(* ===== verification/Threads.v ===== *)
(** * A program of several threads under the tracer

    The setting of the theorem on recording and replaying threads.  Threads
    share a memory and what the kernel keeps for the process; what a thread does
    between two calls is a function of its own state and of the memory, and it
    writes the memory only in the last part of it, the one that makes the call;
    system calls are functions of the same, but for the [outside] ones, whose
    results are inputs.  The machine is a [Ptrace.Kernel]: a list of choices
    decides when the timer's alarm comes, what the running thread has done by
    then, and which of several stops is reported first. *)

From S2P Require Import Prelude Ptrace Capture Replay Machine.

(** ** Data *)

Record local (U : Type) := MkLocal { lc_user : U; lc_rax : Z }.
Arguments MkLocal {U}. Arguments lc_user {U}. Arguments lc_rax {U}.

(** The memory, and the process's kernel-side state. *)
Record shared (E : Type) := MkShared { sh_mem : memory; sh_env : E }.
Arguments MkShared {E}. Arguments sh_mem {E}. Arguments sh_env {E}.

(** The program's code up to its next call; a part of that which writes no
    memory, where an alarm may find the thread; its ordinary calls; what [clone] gives the child and writes for both; what the death of a thread
    writes; what [execve] starts from.  Threads are named by their number in
    order of creation, the only identity the program sees. *)
Class Code (U E : Type) := {
  code_run : local U → memory → local U * memory * (Z * list Z);
  code_step : local U → memory → local U;
  code_call : nat → Z → list Z → local U → shared E → local U * shared E;
  code_clone : nat → list Z → local U → memory → local U * memory;
  code_bury : nat → shared E → shared E;
  code_load : list byte → list (list byte) → local U * shared E;
}.

Inductive tphase :=
| TBorn                                  (** its first stop not yet reported *)
| TUser
| TEntry (nr : Z) (argv : list Z) (cancelled : bool)
| TCloning (nr : Z) (argv : list Z) (child : nat)   (** the event not yet reported *)
| TCloned (nr : Z) (argv : list Z) (child : nat)
| TExit (nr : Z) (argv : list Z).

(** [t_going]: resumed and not stopped since; [t_stop]: a [SIGSTOP] is pending. *)
Record thread (U : Type) := MkThread { t_lc : local U; t_phase : tphase; t_going : bool; t_stop : bool }.
Arguments MkThread {U}. Arguments t_lc {U}. Arguments t_phase {U}. Arguments t_going {U}. Arguments t_stop {U}.

(** What a wait finds: the next stop; the alarm, when the running thread has
    made [n] steps towards its next call; the running thread's own stop
    before the [SIGSTOP] sent to it; the first stop of a given thread; that of
    the thread now being created, ahead of its creator's. *)
Inductive choice := Next | Alarm (n : nat) | Late | First (i : nat) | ChildEarly.

Record procs (U E : Type) := MkProcs {
  w_shared : shared E;
  w_threads : gmap nat (thread U);
  w_next : nat;
  w_inputs : list input;
  w_choices : list choice;
  w_clock : Z;
}.
Arguments MkProcs {U E}. Arguments w_shared {U E}. Arguments w_threads {U E}. Arguments w_next {U E}.
Arguments w_inputs {U E}. Arguments w_choices {U E}. Arguments w_clock {U E}.

Definition SYS_exit : Z := 60.
Definition SYS_exit_group : Z := 231.
Definition SYS_clone3 : Z := 435.

Definition dies (nr : Z) : bool := (nr =? SYS_exit) || (nr =? SYS_exit_group).
Definition clones (nr : Z) : bool := (nr =? SYS_clone) || (nr =? SYS_clone3).
Definition exit_status (argv : list Z) : Z := arg argv 0 mod 256.

(** What the program sees of thread [i]: its number in its own namespace. *)
Definition visible (i : nat) : Z := Z.of_nat i + 1.

Definition is_born {U} (t : thread U) : bool := match t_phase t with TBorn => true | _ => false end.

Section Threads.
Context {U E : Type} {C : Code U E}.
(** The pids the kernel hands out, in order. *)
Context (pids : list Z).
#[local] Abbreviation P := (procs U E).

Definition name (i : nat) : Z := default 0 (pids !! i).
Definition index (p : Z) : option nat := fst <$> list_find (λ q, q = p) pids.

Definition thread_of (p : Z) (w : P) : option (nat * thread U) :=
  i ← index p; t ← w_threads w !! i; Some (i, t).

Definition set_threads (x : gmap nat (thread U)) (w : P) : P :=
  MkProcs (w_shared w) x (w_next w) (w_inputs w) (w_choices w) (w_clock w).
Definition put (i : nat) (t : thread U) (w : P) : P := set_threads (<[i := t]> (w_threads w)) w.
Definition set_shared (x : shared E) (w : P) : P :=
  MkProcs x (w_threads w) (w_next w) (w_inputs w) (w_choices w) (w_clock w).

Definition returns (ret : Z) (lc : local U) : local U := MkLocal (lc_user lc) (as_u 64 ret).

(** The thread stopped in a phase. *)
Definition parked (lc : local U) (ph : tphase) (t : thread U) : thread U := MkThread lc ph false (t_stop t).

(** The result of an outside call. *)
Definition feed (nr : Z) (argv : list Z) (x : input) (lc : local U) (sh : shared E) : local U * shared E :=
  (returns (in_ret x) lc, MkShared (kernel_writes nr argv x (sh_mem sh)) (sh_env sh)).

(** The new thread, and its creator about to report it. *)
Definition start_clone (i : nat) (t : thread U) (nr : Z) (argv : list Z) (w : P) : option (nat * P) :=
  let child := w_next w in
  _ ← pids !! child;
  let '(lc, mem) := code_clone child argv (t_lc t) (sh_mem (w_shared w)) in
  Some (child,
    MkProcs (MkShared mem (sh_env (w_shared w)))
      (<[i := MkThread (t_lc t) (TCloning nr argv child) true (t_stop t)]>
        (<[child := MkThread lc TBorn false false]> (w_threads w)))
      (S child) (w_inputs w) (w_choices w) (w_clock w)).

Definition clone_event (i : nat) (t : thread U) (nr : Z) (argv : list Z) (child : nat) (w : P)
    : (wait_status + Z) * P :=
  (inl (PtraceEvent (name i) PTRACE_EVENT_CLONE), put i (parked (t_lc t) (TCloned nr argv child) t) w).

(** A thread dies alone, and the leader last; what else a call for an exit
    does, and a call that never returns, is not followed further. *)
Definition may_die (i : nat) (nr : Z) (w : P) : bool :=
  if decide (i = 0%nat) then (size (w_threads w) =? 1)%nat else nr =? SYS_exit.

(** The rest of a call. *)
Definition complete (i : nat) (t : thread U) (nr : Z) (argv : list Z) (w : P) : (wait_status + Z) * P :=
  if dies nr then
    if may_die i nr w then
      (inl (Exited (name i) (exit_status argv)),
       MkProcs (code_bury i (w_shared w)) (delete i (w_threads w)) (w_next w) (w_inputs w) (w_choices w) (w_clock w))
    else (inr ECHILD, w)
  else if clones nr then
    match start_clone i t nr argv w with
    | Some (child, w) => clone_event i t nr argv child w
    | None => (inr ECHILD, w)
    end
  else if outside nr then
    match w_inputs w with
    | x :: rest =>
        let '(lc, sh) := feed nr argv x (t_lc t) (w_shared w) in
        (inl (PtraceSyscall (name i)),
         MkProcs sh (<[i := parked lc (TExit nr argv) t]> (w_threads w)) (w_next w) rest (w_choices w) (w_clock w))
    | [] => (inr ECHILD, w)
    end
  else
    let '(lc, sh) := code_call i nr argv (t_lc t) (w_shared w) in
    (inl (PtraceSyscall (name i)), put i (parked lc (TExit nr argv) t) (set_shared sh w)).

(** The next stop of a running thread; [late] as [Late]. *)
Definition next_stop (late : bool) (i : nat) (t : thread U) (w : P) : (wait_status + Z) * P :=
  match t_phase t with
  | TBorn => (inr ECHILD, w)
  | TUser | TExit _ _ =>
      if t_stop t && negb late
      then (inl (Stopped (name i) SIGSTOP), put i (MkThread (t_lc t) (t_phase t) false false) w)
      else
        let '(lc, mem, (nr, argv)) := code_run (t_lc t) (sh_mem (w_shared w)) in
        (inl (PtraceSyscall (name i)),
         put i (parked lc (TEntry nr argv false) t) (set_shared (MkShared mem (sh_env (w_shared w))) w))
  | TEntry nr argv true =>
      (inl (PtraceSyscall (name i)), put i (parked (returns (- ENOSYS) (t_lc t)) (TExit nr argv) t) w)
  | TEntry nr argv false => complete i t nr argv w
  | TCloning nr argv child => clone_event i t nr argv child w
  | TCloned nr argv child =>
      (inl (PtraceSyscall (name i)), put i (parked (returns (visible child) (t_lc t)) (TExit nr argv) t) w)
  end.

(** The leader's is that of [execve]. *)
Definition first_stop (i : nat) (t : thread U) (w : P) : (wait_status + Z) * P :=
  (inl (Stopped (name i) (if decide (i = 0%nat) then SIGTRAP else SIGSTOP)), put i (parked (t_lc t) TUser t) w).

Definition pop (w : P) : choice * P :=
  match w_choices w with
  | c :: rest => (c, MkProcs (w_shared w) (w_threads w) (w_next w) (w_inputs w) rest (w_clock w))
  | [] => (Next, w)
  end.

Definition find_thread (f : thread U → bool) (w : P) : option (nat * thread U) :=
  List.find (λ x, f x.2) (map_to_list (w_threads w)).

Definition next_wait (late : bool) (w : P) : (wait_status + Z) * P :=
  match find_thread t_going w with
  | Some (i, t) => next_stop late i t w
  | None =>
      match find_thread is_born w with
      | Some (i, t) => first_stop i t w
      | None => (inr ECHILD, w)
      end
  end.

(** The running thread, when it is creating another. *)
Definition creating (w : P) : option (nat * P) :=
  x ← find_thread t_going w;
  match t_phase x.2 with
  | TEntry nr argv false => if clones nr then start_clone x.1 x.2 nr argv w else None
  | _ => None
  end.

(** Part of the way to the next call. *)
Definition steps (n : nat) (m : memory) (lc : local U) : local U := Nat.iter n (λ lc, code_step lc m) lc.
Definition in_user (t : thread U) : bool := match t_phase t with TUser | TExit _ _ => true | _ => false end.

(** The running thread, if it is in its code, gets some way. *)
Definition part_way (n : nat) (w : P) : P :=
  match find_thread t_going w with
  | Some (i, t) =>
      if in_user t
      then put i (MkThread (steps n (sh_mem (w_shared w)) (t_lc t)) TUser (t_going t) (t_stop t)) w
      else w
  | None => w
  end.

Definition wait_any : kop P wait_status := λ w,
  let '(c, w) := pop w in
  match c with
  | Next => next_wait false w
  | Alarm n => (inr EINTR, part_way n w)
  | Late => next_wait true w
  | First i =>
      match w_threads w !! i with
      | Some t => if is_born t then first_stop i t w else next_wait false w
      | None => next_wait false w
      end
  | ChildEarly =>
      match creating w with
      | Some (child, w') =>
          match w_threads w' !! child with
          | Some t => if is_born t then first_stop child t w' else next_wait false w
          | None => next_wait false w
          end
      | None => next_wait false w
      end
  end.

Definition wait_for (p : Z) : kop P wait_status := λ w,
  let '(c, w) := pop w in
  match thread_of p w with
  | Some (i, t) =>
      if is_born t then first_stop i t w
      else if t_going t then next_stop (match c with Late => true | _ => false end) i t w
      else (inr ECHILD, w)
  | None => (inr ECHILD, w)
  end.

Definition resume (p : Z) : kop P unit := λ w,
  match thread_of p w with
  | Some (i, t) =>
      if is_born t || t_going t then (inr ESRCH, w)
      else (inl tt, put i (MkThread (t_lc t) (t_phase t) true (t_stop t)) w)
  | None => (inr ESRCH, w)
  end.

Definition send_stop (p : Z) : kop P unit := λ w,
  match thread_of p w with
  | Some (i, t) => (inl tt, put i (MkThread (t_lc t) (t_phase t) (t_going t) true) w)
  | None => (inr ESRCH, w)
  end.

Definition thread_regs (t : thread U) : user_regs :=
  match t_phase t with
  | TEntry nr argv _ | TCloning nr argv _ | TCloned nr argv _ => regs_of_call nr argv (as_u 64 (- ENOSYS))
  | TExit nr argv => regs_of_call nr argv (lc_rax (t_lc t))
  | TBorn | TUser => regs_of_call 0 [] (lc_rax (t_lc t))
  end.

Definition get_regs (p : Z) : kop P user_regs := λ w,
  match thread_of p w with
  | Some (_, t) => (inl (thread_regs t), w)
  | None => (inr ESRCH, w)
  end.

(** As in [Machine]. *)
Definition set_regs (p : Z) (r : user_regs) : kop P unit := λ w,
  match thread_of p w with
  | Some (i, t) =>
      (inl tt, put i
        (match t_phase t with
         | TEntry nr argv c => MkThread (t_lc t) (TEntry nr argv (c || (orig_rax r =? U64_MAX))) (t_going t) (t_stop t)
         | ph => MkThread (MkLocal (lc_user (t_lc t)) (rax r)) ph (t_going t) (t_stop t)
         end) w)
  | None => (inr ESRCH, w)
  end.

Definition event_message (p : Z) : kop P Z := λ w,
  match thread_of p w with
  | Some (_, t) => (inl (match t_phase t with TCloned _ _ child => name child | _ => 0 end), w)
  | None => (inr ESRCH, w)
  end.

Definition spawn (prog : list byte) (argv : list (list byte)) : kop P Z := λ w,
  match pids with
  | leader :: _ =>
      let '(lc, sh) := code_load prog argv in
      (inl leader, MkProcs sh {[0%nat := MkThread lc TBorn false false]} 1 (w_inputs w) (w_choices w) (w_clock w))
  | [] => (inr 11, w)
  end.

Definition p_ok {A} (a : A) : kop P A := λ w, (inl a, w).

#[local] Instance threads_kernel : Kernel P := {|
  sys_waitpid_any := wait_any;
  sys_waitpid := wait_for;
  sys_kill p _ := send_stop p;
  sys_setaffinity _ _ := p_ok tt;
  sys_spawn_traced := spawn;
  pt_syscall p _ := resume p;
  pt_step p := resume p;
  pt_kill _ := p_ok tt;
  pt_getregs := get_regs;
  pt_setregs := set_regs;
  pt_getevent := event_message;
  pt_setoptions _ _ := p_ok tt;
  pt_getsiginfo_code _ := p_ok 0;
  pt_pokeuser _ _ _ := p_ok tt;
  vm_readv _ a n := λ w, (inl (peek (sh_mem (w_shared w)) a (Z.to_nat n)), w);
  vm_writev _ a d := λ w,
    (inl (blen d), set_shared (MkShared (poke (sh_mem (w_shared w)) a d) (sh_env (w_shared w))) w);
  timer_install := p_ok tt;
  timer_arm := p_ok tt;
  timer_disarm := p_ok tt;
  clock_elapsed_ns := λ w, (w_clock w,
    MkProcs (w_shared w) (w_threads w) (w_next w) (w_inputs w) (w_choices w) (w_clock w + 1));
|}.

End Threads.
*****
• _WHAT IS REQUIRED_
Reproduce, word for word and in full, only the lines above that start at the line with "(<[child := MkThread" and run through the line with "(inl (PtraceEvent (name", both ends included.

• _ANSWER SPACE_
        (<[child := MkThread lc TBorn false false]> (w_threads w)))
      (S child) (w_inputs w) (w_choices w) (w_clock w)).

Definition clone_event (i : nat) (t : thread U) (nr : Z) (argv : list Z) (child : nat) (w : P)
    : (wait_status + Z) * P :=
  (inl (PtraceEvent (name i) PTRACE_EVENT_CLONE), put i (parked (t_lc t) (TCloned nr argv child) t) w).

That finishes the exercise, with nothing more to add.